[Dataset entries]
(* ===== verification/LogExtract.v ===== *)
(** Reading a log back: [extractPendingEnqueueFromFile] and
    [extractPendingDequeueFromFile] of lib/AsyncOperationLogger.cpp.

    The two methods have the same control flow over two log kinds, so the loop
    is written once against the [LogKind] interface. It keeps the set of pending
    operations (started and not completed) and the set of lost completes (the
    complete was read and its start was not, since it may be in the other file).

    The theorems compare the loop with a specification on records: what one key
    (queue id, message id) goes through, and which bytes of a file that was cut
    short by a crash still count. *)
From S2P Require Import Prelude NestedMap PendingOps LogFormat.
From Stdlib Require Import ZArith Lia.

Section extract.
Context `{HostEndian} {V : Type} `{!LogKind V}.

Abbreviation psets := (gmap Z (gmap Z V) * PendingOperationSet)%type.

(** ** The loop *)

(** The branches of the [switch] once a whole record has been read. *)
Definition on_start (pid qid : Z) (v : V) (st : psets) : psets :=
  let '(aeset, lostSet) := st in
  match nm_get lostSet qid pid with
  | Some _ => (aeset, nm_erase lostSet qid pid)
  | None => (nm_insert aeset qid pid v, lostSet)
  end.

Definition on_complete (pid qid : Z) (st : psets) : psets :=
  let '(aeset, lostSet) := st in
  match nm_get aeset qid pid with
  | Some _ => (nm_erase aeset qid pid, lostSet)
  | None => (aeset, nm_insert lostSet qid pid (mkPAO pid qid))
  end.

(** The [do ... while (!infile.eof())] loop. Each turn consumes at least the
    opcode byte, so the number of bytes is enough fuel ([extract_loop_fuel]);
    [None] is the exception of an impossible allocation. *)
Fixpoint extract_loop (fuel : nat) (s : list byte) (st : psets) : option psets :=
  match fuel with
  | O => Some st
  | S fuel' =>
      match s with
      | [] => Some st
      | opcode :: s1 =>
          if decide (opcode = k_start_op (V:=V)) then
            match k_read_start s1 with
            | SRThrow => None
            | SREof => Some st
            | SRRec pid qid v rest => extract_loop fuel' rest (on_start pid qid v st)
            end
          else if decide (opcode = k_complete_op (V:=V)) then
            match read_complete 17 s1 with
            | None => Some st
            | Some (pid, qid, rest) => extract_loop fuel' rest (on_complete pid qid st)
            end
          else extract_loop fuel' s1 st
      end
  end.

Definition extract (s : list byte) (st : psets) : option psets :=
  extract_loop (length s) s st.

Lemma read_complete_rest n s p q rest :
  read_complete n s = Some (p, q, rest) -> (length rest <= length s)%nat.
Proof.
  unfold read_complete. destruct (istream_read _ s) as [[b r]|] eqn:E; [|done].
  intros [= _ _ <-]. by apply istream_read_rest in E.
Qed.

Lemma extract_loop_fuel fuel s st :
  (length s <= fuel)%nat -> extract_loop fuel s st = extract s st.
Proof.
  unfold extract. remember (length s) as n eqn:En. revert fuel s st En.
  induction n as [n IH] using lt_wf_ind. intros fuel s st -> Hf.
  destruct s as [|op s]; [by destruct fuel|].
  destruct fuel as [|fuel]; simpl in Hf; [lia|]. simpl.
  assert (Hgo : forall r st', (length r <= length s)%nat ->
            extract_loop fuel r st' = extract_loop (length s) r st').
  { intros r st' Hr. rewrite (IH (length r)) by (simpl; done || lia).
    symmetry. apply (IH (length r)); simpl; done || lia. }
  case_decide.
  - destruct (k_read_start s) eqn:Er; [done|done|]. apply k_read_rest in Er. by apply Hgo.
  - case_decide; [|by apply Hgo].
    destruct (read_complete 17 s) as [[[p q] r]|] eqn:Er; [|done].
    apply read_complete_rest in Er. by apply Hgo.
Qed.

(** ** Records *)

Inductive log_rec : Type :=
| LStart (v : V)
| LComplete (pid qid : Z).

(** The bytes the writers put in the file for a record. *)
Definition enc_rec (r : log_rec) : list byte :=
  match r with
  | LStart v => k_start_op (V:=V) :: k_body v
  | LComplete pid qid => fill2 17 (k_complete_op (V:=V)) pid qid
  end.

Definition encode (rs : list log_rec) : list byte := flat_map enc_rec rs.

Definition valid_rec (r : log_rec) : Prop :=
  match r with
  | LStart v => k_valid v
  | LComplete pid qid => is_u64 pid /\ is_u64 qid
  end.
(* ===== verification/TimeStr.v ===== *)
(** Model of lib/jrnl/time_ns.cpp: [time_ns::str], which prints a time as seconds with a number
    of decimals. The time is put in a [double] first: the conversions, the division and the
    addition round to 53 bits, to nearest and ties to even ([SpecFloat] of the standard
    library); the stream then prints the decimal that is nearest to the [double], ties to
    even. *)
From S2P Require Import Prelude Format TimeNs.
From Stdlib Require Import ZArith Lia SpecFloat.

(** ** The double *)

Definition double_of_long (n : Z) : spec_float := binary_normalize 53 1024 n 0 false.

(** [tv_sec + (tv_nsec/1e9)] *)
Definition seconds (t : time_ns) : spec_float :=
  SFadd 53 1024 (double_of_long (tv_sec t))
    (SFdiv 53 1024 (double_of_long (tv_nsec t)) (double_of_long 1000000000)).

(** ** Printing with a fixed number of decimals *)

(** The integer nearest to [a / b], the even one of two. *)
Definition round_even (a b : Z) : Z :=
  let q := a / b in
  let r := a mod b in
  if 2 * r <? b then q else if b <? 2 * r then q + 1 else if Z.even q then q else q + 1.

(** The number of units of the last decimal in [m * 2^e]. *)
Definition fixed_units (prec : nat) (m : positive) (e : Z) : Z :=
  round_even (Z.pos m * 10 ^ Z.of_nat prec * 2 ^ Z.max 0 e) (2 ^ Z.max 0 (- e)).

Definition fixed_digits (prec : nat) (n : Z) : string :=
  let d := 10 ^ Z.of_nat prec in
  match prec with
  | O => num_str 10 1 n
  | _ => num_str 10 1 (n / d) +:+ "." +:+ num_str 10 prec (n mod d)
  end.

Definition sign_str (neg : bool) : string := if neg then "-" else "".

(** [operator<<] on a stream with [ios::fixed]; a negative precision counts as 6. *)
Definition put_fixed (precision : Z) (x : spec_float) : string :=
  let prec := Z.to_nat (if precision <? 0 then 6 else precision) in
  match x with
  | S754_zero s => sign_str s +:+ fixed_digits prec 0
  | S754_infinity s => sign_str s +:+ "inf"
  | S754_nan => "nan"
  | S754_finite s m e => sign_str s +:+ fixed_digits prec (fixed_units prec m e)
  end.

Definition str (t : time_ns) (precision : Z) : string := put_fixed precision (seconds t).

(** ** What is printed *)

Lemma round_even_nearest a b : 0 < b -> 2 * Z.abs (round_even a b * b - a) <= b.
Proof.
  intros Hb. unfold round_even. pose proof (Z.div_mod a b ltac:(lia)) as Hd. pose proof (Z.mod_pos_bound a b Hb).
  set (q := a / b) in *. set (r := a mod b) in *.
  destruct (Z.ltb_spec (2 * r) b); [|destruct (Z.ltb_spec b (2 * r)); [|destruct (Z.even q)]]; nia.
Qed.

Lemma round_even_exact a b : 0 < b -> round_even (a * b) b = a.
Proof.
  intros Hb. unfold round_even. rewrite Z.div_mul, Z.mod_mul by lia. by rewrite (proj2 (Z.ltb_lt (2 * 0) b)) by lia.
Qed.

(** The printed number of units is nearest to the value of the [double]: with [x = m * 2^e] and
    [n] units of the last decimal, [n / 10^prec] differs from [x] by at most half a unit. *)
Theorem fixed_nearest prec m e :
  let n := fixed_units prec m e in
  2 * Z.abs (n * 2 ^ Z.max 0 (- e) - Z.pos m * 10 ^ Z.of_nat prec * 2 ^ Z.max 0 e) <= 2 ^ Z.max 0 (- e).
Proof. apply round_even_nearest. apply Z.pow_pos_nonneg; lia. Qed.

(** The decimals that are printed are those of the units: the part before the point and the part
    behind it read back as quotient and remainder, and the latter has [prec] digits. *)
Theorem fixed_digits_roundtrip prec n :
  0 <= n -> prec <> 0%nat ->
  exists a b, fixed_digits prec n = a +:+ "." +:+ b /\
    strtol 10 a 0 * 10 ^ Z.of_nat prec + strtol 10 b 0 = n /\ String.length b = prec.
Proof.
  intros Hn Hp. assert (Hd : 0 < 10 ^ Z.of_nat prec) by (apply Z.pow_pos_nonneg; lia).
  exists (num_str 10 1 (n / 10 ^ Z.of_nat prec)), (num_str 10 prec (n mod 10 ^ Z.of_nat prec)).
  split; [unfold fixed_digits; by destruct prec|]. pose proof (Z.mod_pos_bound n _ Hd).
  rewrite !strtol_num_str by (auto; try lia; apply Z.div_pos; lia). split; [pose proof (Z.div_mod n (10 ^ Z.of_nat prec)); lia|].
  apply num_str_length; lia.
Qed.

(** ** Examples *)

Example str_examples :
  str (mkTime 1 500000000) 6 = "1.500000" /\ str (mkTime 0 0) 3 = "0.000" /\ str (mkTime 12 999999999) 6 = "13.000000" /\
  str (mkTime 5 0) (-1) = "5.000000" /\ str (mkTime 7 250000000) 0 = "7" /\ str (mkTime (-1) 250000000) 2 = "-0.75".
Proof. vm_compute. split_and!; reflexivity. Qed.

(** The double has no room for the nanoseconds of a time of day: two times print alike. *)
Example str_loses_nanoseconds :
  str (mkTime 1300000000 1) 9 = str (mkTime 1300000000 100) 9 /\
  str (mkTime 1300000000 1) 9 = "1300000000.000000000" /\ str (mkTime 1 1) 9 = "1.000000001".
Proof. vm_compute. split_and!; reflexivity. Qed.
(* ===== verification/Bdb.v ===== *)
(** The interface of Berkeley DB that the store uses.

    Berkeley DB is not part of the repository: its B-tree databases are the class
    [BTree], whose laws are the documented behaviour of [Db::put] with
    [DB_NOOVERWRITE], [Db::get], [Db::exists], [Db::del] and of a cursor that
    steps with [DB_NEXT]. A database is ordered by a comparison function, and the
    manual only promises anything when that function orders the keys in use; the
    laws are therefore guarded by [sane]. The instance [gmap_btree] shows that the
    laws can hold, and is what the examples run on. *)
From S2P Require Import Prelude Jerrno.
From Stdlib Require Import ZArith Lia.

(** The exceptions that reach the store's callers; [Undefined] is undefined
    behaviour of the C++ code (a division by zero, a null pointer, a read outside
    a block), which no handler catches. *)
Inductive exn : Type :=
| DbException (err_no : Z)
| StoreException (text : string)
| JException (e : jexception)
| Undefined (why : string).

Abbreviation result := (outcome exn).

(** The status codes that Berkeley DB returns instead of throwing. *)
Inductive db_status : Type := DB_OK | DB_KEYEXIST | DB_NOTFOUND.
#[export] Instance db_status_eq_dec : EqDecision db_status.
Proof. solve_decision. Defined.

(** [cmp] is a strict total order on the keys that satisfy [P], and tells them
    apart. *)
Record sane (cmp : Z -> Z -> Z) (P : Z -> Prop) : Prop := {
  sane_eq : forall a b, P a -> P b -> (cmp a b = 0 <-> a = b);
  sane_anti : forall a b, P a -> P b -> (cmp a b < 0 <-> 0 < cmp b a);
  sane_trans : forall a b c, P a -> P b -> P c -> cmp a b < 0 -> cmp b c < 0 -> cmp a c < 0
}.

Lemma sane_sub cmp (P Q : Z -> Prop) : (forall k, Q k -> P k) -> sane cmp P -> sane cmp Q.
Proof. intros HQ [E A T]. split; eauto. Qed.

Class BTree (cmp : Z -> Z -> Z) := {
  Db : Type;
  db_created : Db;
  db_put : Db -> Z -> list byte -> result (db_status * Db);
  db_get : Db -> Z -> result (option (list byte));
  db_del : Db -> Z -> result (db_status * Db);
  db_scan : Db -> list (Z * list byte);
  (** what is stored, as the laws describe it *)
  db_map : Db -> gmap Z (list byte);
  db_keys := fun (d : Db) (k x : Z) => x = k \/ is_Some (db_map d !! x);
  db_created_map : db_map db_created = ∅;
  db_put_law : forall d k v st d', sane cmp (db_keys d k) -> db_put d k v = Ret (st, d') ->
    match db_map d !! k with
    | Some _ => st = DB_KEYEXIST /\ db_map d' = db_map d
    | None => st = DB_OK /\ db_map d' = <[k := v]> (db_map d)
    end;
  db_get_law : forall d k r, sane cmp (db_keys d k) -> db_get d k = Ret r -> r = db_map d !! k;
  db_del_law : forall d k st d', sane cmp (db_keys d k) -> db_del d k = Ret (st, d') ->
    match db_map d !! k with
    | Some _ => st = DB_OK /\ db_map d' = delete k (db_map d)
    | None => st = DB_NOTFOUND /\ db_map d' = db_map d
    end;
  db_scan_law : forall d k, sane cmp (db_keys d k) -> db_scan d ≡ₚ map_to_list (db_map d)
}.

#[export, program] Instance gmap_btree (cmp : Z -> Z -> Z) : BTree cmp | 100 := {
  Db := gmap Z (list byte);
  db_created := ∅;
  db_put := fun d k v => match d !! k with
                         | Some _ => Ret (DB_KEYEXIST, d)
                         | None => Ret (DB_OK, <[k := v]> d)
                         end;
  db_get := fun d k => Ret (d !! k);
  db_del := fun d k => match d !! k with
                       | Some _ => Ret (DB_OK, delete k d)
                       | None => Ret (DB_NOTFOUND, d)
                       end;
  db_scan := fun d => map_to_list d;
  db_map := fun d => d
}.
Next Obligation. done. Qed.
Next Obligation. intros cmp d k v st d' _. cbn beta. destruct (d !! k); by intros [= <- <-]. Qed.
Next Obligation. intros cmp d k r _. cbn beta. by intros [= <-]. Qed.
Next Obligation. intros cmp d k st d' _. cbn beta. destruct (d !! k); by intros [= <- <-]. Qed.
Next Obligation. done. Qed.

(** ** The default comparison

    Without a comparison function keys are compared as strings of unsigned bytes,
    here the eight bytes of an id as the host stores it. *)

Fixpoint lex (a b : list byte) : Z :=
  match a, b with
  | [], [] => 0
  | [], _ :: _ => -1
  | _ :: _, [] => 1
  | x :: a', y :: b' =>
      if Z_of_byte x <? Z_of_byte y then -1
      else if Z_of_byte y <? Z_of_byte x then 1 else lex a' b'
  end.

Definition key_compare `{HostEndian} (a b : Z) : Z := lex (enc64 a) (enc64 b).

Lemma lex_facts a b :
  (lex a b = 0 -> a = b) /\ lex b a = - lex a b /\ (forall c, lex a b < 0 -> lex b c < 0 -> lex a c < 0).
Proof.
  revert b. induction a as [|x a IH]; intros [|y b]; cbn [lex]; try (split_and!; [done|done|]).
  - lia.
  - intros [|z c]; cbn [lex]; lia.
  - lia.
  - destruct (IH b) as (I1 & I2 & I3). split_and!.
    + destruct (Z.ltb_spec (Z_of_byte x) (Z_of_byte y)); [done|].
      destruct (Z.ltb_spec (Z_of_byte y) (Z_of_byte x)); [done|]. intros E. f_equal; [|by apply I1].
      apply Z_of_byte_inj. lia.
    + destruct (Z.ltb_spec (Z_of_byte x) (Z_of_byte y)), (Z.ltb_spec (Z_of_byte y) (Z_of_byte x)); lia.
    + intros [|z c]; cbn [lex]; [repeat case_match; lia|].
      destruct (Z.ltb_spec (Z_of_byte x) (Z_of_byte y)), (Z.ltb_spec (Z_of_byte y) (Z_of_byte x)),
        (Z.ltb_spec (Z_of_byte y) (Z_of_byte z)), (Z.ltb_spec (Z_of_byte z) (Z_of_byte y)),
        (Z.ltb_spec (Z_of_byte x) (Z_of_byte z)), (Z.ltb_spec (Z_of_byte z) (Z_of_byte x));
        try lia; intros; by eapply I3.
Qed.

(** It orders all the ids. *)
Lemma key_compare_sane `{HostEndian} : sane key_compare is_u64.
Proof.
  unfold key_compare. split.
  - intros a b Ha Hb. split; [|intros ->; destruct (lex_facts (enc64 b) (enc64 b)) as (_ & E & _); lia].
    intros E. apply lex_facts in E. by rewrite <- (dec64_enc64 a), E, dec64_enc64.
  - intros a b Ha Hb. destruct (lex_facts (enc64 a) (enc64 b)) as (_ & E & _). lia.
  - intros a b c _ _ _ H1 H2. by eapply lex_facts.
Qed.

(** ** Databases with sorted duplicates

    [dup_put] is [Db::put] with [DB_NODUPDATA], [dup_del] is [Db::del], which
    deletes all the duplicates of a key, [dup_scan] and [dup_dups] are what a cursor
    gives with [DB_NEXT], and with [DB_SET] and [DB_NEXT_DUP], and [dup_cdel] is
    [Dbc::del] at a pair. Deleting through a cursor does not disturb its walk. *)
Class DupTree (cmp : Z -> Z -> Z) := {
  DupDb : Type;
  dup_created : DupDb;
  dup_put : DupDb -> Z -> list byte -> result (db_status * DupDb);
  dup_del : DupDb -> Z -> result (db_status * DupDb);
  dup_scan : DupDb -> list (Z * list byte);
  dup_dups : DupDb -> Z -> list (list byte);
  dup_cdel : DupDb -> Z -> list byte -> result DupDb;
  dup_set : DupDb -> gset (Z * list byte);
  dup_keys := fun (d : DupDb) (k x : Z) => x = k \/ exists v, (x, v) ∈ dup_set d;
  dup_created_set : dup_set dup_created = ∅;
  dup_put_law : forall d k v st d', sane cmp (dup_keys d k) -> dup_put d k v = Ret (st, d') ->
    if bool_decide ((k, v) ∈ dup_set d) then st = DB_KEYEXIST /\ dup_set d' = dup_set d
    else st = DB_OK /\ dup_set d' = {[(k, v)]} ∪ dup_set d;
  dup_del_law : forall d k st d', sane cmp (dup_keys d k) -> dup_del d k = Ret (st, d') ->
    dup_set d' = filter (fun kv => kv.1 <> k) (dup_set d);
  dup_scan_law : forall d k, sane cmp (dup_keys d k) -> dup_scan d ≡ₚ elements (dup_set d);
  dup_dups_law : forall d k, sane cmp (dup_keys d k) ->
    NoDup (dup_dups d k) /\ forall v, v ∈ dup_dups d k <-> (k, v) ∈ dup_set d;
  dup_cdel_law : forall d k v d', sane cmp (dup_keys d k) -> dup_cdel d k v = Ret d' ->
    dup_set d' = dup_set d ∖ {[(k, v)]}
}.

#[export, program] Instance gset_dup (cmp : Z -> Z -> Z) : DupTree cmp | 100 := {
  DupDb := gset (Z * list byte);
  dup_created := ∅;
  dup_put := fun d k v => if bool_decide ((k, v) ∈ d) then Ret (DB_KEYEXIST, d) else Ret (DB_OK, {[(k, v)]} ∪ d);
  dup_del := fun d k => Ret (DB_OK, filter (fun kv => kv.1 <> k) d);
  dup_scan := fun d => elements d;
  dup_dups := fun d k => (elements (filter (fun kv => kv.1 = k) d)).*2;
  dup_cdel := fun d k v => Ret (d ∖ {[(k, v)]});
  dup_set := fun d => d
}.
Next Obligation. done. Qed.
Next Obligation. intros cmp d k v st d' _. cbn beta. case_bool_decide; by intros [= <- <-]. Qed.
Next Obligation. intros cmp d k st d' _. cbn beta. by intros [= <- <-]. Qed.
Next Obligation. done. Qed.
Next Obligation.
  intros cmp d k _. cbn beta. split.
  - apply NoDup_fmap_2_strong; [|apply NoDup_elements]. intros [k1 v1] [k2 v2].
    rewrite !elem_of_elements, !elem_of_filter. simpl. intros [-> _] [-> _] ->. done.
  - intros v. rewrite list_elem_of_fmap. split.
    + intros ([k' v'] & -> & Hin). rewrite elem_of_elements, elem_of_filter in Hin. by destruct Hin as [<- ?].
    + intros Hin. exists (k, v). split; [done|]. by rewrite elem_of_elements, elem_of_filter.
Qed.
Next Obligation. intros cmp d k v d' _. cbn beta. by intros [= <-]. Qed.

## Task brief
Restate word for word the lines of the data above, starting at the line containing "laws can hold, and" and ending at the line containing "Abbreviation result := (outcome exn).", both included, and nothing more.

## Exercise answer
    laws can hold, and is what the examples run on. *)
From S2P Require Import Prelude Jerrno.
From Stdlib Require Import ZArith Lia.

(** The exceptions that reach the store's callers; [Undefined] is undefined
    behaviour of the C++ code (a division by zero, a null pointer, a read outside
    a block), which no handler catches. *)
Inductive exn : Type :=
| DbException (err_no : Z)
| StoreException (text : string)
| JException (e : jexception)
| Undefined (why : string).

Abbreviation result := (outcome exn).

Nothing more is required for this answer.